A word-for-word repeat of all the data is the goal.

**Records for the exercise:**
= Beginning of Section =

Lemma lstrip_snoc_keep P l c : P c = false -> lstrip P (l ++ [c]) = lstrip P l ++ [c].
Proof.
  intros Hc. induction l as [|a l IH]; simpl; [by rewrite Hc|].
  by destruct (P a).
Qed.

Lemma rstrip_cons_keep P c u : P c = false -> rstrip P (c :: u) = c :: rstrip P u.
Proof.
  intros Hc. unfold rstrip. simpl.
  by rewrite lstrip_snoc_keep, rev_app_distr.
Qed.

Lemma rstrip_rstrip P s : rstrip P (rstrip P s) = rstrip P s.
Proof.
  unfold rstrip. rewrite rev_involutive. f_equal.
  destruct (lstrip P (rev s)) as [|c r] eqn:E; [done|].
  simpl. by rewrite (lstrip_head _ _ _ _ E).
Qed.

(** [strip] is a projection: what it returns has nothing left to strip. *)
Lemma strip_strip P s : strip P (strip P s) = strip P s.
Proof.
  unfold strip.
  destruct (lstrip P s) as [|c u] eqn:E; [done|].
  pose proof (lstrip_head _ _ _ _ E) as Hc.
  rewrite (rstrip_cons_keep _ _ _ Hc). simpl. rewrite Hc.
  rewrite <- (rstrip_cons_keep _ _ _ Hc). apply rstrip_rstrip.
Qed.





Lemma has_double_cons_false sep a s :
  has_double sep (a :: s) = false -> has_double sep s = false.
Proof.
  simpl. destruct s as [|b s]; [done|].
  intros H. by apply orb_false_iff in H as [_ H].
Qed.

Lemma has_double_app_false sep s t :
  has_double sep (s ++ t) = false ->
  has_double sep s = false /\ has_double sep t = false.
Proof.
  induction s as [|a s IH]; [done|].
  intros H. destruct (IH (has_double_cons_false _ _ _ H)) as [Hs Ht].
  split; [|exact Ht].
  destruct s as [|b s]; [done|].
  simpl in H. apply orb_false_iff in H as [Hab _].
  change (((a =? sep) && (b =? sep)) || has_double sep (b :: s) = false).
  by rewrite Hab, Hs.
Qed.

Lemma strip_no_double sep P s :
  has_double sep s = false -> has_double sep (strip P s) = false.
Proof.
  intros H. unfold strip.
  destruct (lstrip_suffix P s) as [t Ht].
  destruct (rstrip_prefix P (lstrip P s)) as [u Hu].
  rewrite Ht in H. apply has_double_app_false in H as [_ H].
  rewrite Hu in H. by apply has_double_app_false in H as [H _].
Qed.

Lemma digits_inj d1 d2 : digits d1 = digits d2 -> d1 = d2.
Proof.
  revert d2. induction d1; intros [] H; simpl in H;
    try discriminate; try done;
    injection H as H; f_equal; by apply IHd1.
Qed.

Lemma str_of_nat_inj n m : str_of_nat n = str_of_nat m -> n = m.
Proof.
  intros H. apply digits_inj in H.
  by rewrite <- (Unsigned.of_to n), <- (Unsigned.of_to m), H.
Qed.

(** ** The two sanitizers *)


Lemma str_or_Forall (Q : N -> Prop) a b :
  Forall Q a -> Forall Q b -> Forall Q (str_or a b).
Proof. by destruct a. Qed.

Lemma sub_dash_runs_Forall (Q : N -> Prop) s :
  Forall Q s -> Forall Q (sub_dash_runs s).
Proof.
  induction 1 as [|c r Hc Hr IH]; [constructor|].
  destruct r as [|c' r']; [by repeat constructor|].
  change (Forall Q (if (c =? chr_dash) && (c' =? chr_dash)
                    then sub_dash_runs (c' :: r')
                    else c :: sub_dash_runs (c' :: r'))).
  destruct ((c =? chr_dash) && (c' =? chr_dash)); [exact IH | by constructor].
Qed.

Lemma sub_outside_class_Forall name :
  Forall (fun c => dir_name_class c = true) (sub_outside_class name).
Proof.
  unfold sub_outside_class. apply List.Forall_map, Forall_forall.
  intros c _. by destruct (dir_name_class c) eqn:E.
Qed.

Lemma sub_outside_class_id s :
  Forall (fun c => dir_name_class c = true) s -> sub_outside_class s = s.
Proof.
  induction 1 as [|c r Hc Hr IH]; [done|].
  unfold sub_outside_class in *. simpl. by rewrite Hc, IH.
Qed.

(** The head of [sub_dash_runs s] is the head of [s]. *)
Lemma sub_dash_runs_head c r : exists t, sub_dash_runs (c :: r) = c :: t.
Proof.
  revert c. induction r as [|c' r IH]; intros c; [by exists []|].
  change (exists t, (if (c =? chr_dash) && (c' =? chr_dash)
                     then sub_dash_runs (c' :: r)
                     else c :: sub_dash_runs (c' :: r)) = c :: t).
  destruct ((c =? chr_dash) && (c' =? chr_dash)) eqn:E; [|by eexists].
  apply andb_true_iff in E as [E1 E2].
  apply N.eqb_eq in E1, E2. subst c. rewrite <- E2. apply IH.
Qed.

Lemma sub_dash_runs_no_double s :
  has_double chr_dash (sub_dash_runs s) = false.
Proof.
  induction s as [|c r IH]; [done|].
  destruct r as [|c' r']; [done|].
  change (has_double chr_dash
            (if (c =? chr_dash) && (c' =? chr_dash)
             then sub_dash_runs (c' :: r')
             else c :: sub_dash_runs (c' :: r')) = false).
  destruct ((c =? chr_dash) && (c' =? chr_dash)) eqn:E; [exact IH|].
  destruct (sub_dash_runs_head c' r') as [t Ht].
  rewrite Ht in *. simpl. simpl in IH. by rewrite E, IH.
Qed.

= End of Section =

**Solution to the problem:**
Lemma lstrip_snoc_keep P l c : P c = false -> lstrip P (l ++ [c]) = lstrip P l ++ [c].
Proof.
  intros Hc. induction l as [|a l IH]; simpl; [by rewrite Hc|].
  by destruct (P a).
Qed.

Lemma rstrip_cons_keep P c u : P c = false -> rstrip P (c :: u) = c :: rstrip P u.
Proof.
  intros Hc. unfold rstrip. simpl.
  by rewrite lstrip_snoc_keep, rev_app_distr.
Qed.

Lemma rstrip_rstrip P s : rstrip P (rstrip P s) = rstrip P s.
Proof.
  unfold rstrip. rewrite rev_involutive. f_equal.
  destruct (lstrip P (rev s)) as [|c r] eqn:E; [done|].
  simpl. by rewrite (lstrip_head _ _ _ _ E).
Qed.

(** [strip] is a projection: what it returns has nothing left to strip. *)
Lemma strip_strip P s : strip P (strip P s) = strip P s.
Proof.
  unfold strip.
  destruct (lstrip P s) as [|c u] eqn:E; [done|].
  pose proof (lstrip_head _ _ _ _ E) as Hc.
  rewrite (rstrip_cons_keep _ _ _ Hc). simpl. rewrite Hc.
  rewrite <- (rstrip_cons_keep _ _ _ Hc). apply rstrip_rstrip.
Qed.





Lemma has_double_cons_false sep a s :
  has_double sep (a :: s) = false -> has_double sep s = false.
Proof.
  simpl. destruct s as [|b s]; [done|].
  intros H. by apply orb_false_iff in H as [_ H].
Qed.

Lemma has_double_app_false sep s t :
  has_double sep (s ++ t) = false ->
  has_double sep s = false /\ has_double sep t = false.
Proof.
  induction s as [|a s IH]; [done|].
  intros H. destruct (IH (has_double_cons_false _ _ _ H)) as [Hs Ht].
  split; [|exact Ht].
  destruct s as [|b s]; [done|].
  simpl in H. apply orb_false_iff in H as [Hab _].
  change (((a =? sep) && (b =? sep)) || has_double sep (b :: s) = false).
  by rewrite Hab, Hs.
Qed.

Lemma strip_no_double sep P s :
  has_double sep s = false -> has_double sep (strip P s) = false.
Proof.
  intros H. unfold strip.
  destruct (lstrip_suffix P s) as [t Ht].
  destruct (rstrip_prefix P (lstrip P s)) as [u Hu].
  rewrite Ht in H. apply has_double_app_false in H as [_ H].
  rewrite Hu in H. by apply has_double_app_false in H as [H _].
Qed.

Lemma digits_inj d1 d2 : digits d1 = digits d2 -> d1 = d2.
Proof.
  revert d2. induction d1; intros [] H; simpl in H;
    try discriminate; try done;
    injection H as H; f_equal; by apply IHd1.
Qed.

Lemma str_of_nat_inj n m : str_of_nat n = str_of_nat m -> n = m.
Proof.
  intros H. apply digits_inj in H.
  by rewrite <- (Unsigned.of_to n), <- (Unsigned.of_to m), H.
Qed.

(** ** The two sanitizers *)


Lemma str_or_Forall (Q : N -> Prop) a b :
  Forall Q a -> Forall Q b -> Forall Q (str_or a b).
Proof. by destruct a. Qed.

Lemma sub_dash_runs_Forall (Q : N -> Prop) s :
  Forall Q s -> Forall Q (sub_dash_runs s).
Proof.
  induction 1 as [|c r Hc Hr IH]; [constructor|].
  destruct r as [|c' r']; [by repeat constructor|].
  change (Forall Q (if (c =? chr_dash) && (c' =? chr_dash)
                    then sub_dash_runs (c' :: r')
                    else c :: sub_dash_runs (c' :: r'))).
  destruct ((c =? chr_dash) && (c' =? chr_dash)); [exact IH | by constructor].
Qed.

Lemma sub_outside_class_Forall name :
  Forall (fun c => dir_name_class c = true) (sub_outside_class name).
Proof.
  unfold sub_outside_class. apply List.Forall_map, Forall_forall.
  intros c _. by destruct (dir_name_class c) eqn:E.
Qed.

Lemma sub_outside_class_id s :
  Forall (fun c => dir_name_class c = true) s -> sub_outside_class s = s.
Proof.
  induction 1 as [|c r Hc Hr IH]; [done|].
  unfold sub_outside_class in *. simpl. by rewrite Hc, IH.
Qed.

(** The head of [sub_dash_runs s] is the head of [s]. *)
Lemma sub_dash_runs_head c r : exists t, sub_dash_runs (c :: r) = c :: t.
Proof.
  revert c. induction r as [|c' r IH]; intros c; [by exists []|].
  change (exists t, (if (c =? chr_dash) && (c' =? chr_dash)
                     then sub_dash_runs (c' :: r)
                     else c :: sub_dash_runs (c' :: r)) = c :: t).
  destruct ((c =? chr_dash) && (c' =? chr_dash)) eqn:E; [|by eexists].
  apply andb_true_iff in E as [E1 E2].
  apply N.eqb_eq in E1, E2. subst c. rewrite <- E2. apply IH.
Qed.

Lemma sub_dash_runs_no_double s :
  has_double chr_dash (sub_dash_runs s) = false.
Proof.
  induction s as [|c r IH]; [done|].
  destruct r as [|c' r']; [done|].
  change (has_double chr_dash
            (if (c =? chr_dash) && (c' =? chr_dash)
             then sub_dash_runs (c' :: r')
             else c :: sub_dash_runs (c' :: r')) = false).
  destruct ((c =? chr_dash) && (c' =? chr_dash)) eqn:E; [exact IH|].
  destruct (sub_dash_runs_head c' r') as [t Ht].
  rewrite Ht in *. simpl. simpl in IH. by rewrite E, IH.
Qed.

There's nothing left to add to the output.